**Source information:**
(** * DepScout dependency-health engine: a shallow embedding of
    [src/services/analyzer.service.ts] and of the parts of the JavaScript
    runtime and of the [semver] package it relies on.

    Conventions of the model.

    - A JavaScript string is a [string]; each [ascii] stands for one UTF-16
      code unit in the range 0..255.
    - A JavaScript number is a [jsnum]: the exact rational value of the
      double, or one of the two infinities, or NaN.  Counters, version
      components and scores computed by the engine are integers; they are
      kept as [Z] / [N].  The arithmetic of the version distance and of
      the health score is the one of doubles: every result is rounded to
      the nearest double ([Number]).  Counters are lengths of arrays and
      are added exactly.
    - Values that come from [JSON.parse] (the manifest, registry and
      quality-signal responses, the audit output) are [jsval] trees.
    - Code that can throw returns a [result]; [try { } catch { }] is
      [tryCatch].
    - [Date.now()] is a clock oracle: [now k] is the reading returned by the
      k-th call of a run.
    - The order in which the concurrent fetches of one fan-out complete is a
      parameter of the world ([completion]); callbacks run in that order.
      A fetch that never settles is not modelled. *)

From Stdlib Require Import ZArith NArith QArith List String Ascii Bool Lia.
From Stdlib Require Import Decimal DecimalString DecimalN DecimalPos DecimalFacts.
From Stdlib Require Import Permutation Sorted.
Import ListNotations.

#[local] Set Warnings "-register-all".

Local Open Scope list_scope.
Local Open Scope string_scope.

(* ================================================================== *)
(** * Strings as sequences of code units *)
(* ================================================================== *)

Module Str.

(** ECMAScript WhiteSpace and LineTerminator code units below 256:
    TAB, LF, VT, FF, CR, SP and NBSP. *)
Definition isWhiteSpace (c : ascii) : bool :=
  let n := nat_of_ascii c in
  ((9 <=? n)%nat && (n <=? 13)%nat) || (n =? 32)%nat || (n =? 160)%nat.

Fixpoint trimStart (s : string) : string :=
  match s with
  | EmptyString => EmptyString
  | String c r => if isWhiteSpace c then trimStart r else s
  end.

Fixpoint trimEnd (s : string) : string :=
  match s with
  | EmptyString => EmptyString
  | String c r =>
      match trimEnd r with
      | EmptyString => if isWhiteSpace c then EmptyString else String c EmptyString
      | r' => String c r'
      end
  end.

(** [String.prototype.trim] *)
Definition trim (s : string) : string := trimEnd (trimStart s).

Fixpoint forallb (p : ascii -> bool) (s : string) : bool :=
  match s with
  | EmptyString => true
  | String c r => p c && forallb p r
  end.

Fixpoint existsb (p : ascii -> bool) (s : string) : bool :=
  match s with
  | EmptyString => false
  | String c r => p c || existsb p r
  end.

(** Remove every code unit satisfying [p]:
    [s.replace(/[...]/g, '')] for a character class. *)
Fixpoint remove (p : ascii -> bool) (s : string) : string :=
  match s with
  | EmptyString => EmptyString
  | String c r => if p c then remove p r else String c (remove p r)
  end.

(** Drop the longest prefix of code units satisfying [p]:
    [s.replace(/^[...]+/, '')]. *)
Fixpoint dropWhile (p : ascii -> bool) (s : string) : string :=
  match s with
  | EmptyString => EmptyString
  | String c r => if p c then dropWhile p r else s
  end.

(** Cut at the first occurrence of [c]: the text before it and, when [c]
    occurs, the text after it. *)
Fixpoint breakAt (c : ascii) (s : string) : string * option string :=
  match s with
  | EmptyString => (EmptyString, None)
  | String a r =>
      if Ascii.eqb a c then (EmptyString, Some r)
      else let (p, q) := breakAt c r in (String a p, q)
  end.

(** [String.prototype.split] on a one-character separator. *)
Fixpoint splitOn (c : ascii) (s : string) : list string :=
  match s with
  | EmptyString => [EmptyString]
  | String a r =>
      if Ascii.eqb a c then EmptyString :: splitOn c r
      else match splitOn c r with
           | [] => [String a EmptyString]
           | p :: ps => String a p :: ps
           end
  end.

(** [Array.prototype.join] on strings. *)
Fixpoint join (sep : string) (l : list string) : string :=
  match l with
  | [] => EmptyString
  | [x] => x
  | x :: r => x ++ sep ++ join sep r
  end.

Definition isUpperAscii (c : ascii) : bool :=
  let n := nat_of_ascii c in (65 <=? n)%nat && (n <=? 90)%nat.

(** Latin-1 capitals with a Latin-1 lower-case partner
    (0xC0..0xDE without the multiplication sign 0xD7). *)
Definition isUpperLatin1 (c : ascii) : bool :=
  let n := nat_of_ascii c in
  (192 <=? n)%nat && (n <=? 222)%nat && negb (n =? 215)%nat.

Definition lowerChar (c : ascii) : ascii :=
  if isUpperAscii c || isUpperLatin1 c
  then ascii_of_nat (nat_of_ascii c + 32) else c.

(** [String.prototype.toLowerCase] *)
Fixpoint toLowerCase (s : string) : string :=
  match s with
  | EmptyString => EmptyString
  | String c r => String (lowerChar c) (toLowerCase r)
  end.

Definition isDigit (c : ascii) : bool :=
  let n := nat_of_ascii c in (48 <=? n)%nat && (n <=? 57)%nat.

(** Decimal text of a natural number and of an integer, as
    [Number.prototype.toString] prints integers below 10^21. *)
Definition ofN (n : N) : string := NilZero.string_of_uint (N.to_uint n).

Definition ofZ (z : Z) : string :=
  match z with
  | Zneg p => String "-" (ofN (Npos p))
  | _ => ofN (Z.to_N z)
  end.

---

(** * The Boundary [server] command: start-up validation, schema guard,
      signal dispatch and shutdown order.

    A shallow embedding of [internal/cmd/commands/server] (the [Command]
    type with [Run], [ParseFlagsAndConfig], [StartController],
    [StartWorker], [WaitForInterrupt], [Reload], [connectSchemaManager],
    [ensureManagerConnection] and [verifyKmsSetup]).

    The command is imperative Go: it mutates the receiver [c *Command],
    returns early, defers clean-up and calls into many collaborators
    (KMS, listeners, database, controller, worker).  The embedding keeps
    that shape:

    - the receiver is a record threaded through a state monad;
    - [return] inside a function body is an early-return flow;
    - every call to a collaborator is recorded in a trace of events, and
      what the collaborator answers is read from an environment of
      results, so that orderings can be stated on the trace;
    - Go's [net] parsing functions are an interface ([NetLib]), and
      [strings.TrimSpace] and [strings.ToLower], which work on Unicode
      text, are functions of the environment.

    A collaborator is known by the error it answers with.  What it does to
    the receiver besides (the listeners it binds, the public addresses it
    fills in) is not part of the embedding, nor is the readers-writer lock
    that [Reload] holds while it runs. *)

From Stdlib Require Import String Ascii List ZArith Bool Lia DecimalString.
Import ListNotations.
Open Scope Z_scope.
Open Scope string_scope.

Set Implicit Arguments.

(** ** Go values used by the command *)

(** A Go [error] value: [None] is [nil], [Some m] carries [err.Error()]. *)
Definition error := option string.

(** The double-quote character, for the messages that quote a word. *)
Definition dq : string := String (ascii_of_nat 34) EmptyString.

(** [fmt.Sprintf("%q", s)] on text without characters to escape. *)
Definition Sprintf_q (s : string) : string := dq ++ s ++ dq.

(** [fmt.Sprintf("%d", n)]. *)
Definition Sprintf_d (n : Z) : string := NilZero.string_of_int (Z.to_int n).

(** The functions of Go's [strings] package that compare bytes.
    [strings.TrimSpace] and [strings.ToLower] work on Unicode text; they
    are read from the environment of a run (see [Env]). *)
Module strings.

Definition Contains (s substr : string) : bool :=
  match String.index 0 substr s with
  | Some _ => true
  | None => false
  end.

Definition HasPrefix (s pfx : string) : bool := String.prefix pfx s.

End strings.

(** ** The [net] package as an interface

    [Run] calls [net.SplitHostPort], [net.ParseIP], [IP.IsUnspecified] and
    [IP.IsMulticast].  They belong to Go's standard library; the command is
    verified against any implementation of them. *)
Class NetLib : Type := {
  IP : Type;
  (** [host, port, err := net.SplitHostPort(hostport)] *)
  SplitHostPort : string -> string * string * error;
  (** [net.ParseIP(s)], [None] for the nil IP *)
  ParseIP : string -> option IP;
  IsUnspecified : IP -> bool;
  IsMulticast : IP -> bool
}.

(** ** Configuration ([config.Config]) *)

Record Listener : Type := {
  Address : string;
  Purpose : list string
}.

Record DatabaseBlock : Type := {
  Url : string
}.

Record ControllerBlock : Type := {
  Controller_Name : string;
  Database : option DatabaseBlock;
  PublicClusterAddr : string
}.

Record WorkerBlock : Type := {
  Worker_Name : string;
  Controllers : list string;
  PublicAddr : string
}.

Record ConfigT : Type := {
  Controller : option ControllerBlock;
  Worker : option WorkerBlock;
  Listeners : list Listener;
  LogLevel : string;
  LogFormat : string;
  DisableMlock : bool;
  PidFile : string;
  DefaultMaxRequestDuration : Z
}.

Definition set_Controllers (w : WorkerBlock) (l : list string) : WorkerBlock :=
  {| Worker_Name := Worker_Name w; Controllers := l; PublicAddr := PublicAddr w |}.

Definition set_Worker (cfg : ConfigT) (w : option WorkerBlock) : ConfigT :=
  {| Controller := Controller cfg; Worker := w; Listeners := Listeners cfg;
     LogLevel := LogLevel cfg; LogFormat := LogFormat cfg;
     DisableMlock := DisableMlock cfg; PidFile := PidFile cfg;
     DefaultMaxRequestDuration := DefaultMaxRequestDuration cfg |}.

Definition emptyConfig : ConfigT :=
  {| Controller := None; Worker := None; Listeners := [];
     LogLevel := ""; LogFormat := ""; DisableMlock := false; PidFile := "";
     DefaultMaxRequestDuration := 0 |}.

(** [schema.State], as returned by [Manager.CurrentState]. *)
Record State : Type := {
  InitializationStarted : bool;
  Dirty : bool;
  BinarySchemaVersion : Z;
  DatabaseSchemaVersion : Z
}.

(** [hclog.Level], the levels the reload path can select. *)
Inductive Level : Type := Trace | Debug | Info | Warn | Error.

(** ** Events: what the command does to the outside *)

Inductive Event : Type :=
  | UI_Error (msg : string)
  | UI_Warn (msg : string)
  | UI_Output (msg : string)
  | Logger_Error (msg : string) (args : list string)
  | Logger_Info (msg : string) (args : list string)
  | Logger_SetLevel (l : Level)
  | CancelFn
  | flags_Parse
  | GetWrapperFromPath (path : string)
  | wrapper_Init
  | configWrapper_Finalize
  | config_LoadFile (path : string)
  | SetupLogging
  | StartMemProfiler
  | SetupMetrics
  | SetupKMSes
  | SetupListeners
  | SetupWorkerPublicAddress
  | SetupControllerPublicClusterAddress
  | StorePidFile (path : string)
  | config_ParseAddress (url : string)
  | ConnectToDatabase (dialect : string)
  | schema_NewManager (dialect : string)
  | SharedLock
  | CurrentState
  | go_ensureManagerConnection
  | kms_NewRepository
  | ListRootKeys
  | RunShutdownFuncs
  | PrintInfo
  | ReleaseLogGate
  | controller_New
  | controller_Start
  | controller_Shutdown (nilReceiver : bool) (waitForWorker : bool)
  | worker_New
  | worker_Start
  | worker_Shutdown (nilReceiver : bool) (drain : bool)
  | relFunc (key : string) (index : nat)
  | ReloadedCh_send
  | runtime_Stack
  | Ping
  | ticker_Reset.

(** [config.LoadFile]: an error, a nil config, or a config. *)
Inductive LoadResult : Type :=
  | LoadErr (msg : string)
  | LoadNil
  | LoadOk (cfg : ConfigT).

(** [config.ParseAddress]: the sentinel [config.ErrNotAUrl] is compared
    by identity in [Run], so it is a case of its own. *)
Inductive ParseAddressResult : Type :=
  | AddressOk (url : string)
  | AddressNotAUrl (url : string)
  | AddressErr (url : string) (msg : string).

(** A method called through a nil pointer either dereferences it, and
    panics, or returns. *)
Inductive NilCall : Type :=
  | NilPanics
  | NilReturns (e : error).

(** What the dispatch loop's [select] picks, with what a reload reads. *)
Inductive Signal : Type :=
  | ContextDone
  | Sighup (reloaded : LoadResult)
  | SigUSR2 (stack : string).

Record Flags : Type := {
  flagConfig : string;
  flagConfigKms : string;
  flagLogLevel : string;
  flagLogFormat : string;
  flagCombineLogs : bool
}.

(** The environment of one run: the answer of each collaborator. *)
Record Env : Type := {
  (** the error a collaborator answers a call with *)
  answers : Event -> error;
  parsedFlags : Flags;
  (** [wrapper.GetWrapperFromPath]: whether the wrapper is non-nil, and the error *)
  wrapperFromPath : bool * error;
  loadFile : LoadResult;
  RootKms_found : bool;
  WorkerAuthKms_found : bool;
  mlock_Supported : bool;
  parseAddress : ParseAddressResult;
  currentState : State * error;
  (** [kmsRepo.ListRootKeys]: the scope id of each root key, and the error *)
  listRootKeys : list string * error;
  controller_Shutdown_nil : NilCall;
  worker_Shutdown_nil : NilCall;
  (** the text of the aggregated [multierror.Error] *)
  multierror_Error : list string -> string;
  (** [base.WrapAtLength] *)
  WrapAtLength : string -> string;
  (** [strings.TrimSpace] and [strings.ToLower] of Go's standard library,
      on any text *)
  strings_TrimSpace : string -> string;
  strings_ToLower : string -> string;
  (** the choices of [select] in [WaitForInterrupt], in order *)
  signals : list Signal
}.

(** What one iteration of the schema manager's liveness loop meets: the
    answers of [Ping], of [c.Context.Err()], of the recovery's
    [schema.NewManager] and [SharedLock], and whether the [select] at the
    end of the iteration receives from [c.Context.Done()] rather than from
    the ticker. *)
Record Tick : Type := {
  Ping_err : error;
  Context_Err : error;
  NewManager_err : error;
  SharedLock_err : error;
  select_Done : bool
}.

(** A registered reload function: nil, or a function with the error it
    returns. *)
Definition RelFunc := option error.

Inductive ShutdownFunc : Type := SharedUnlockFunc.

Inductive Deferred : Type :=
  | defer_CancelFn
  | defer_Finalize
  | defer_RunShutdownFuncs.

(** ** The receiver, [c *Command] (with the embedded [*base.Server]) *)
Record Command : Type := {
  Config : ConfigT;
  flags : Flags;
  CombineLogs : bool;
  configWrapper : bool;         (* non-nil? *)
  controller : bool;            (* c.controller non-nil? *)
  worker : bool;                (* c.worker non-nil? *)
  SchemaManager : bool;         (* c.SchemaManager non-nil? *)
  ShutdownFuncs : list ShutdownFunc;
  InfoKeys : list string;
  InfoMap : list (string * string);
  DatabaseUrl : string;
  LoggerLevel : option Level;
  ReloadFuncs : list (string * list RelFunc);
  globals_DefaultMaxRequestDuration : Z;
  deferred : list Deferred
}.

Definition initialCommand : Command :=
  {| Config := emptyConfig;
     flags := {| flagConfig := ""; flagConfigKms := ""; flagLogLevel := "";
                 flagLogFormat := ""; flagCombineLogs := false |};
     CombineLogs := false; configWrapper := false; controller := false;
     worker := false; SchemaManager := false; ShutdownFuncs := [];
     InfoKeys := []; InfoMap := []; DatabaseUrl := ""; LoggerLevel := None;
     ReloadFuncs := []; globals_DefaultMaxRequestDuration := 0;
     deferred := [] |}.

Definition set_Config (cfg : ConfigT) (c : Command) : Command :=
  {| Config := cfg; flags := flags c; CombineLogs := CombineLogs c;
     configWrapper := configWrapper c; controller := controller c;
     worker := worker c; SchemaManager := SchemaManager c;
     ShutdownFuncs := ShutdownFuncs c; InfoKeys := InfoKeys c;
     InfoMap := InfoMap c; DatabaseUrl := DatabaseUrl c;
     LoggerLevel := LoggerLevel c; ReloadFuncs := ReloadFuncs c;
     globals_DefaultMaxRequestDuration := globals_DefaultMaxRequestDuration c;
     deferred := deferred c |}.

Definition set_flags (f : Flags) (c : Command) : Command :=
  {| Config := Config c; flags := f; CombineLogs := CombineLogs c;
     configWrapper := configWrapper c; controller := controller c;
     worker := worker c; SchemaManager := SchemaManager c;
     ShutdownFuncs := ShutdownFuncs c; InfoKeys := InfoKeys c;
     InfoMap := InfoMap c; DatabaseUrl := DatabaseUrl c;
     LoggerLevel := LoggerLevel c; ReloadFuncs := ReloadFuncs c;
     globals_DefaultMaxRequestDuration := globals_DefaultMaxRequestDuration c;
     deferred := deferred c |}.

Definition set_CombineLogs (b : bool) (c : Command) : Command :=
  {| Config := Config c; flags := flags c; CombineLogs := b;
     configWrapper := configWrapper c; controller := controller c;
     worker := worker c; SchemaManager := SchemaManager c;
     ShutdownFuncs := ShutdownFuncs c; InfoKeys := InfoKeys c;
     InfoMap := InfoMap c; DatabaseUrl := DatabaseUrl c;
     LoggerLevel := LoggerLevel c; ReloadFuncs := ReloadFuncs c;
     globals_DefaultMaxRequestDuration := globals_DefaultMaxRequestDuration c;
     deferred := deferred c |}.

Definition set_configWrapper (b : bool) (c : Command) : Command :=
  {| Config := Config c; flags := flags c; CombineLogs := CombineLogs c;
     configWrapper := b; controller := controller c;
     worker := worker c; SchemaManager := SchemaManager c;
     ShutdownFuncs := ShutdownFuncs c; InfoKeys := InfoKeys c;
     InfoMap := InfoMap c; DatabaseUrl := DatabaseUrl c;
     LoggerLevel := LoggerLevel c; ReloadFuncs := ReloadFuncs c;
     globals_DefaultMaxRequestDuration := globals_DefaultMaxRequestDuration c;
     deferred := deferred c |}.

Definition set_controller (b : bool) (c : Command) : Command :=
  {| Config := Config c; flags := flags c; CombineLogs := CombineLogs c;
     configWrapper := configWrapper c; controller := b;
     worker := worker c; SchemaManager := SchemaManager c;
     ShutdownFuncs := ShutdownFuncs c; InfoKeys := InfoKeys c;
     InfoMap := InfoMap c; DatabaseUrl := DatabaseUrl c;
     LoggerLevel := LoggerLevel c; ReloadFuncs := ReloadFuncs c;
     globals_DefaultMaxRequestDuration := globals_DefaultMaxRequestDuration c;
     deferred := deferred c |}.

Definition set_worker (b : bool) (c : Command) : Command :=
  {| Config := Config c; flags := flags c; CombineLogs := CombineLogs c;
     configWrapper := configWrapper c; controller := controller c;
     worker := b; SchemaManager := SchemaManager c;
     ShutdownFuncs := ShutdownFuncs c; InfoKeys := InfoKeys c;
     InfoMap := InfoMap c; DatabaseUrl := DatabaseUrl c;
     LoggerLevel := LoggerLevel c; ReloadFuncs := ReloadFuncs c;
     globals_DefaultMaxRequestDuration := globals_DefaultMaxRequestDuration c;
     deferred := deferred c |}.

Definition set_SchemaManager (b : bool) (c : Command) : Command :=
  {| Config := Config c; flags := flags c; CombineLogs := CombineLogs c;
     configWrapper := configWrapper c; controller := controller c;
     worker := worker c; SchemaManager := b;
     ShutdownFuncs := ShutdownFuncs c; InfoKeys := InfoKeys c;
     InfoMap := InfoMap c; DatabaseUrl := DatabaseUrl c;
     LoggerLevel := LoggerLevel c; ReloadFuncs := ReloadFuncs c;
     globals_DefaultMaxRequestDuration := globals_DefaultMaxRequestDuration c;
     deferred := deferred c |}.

**Exercise:**
Where a line of the material above holds the string "trimStart", copy that line.

**Answer to the problem:**
Fixpoint trimStart (s : string) : string :=
  | String c r => if isWhiteSpace c then trimStart r else s
Definition trim (s : string) : string := trimEnd (trimStart s).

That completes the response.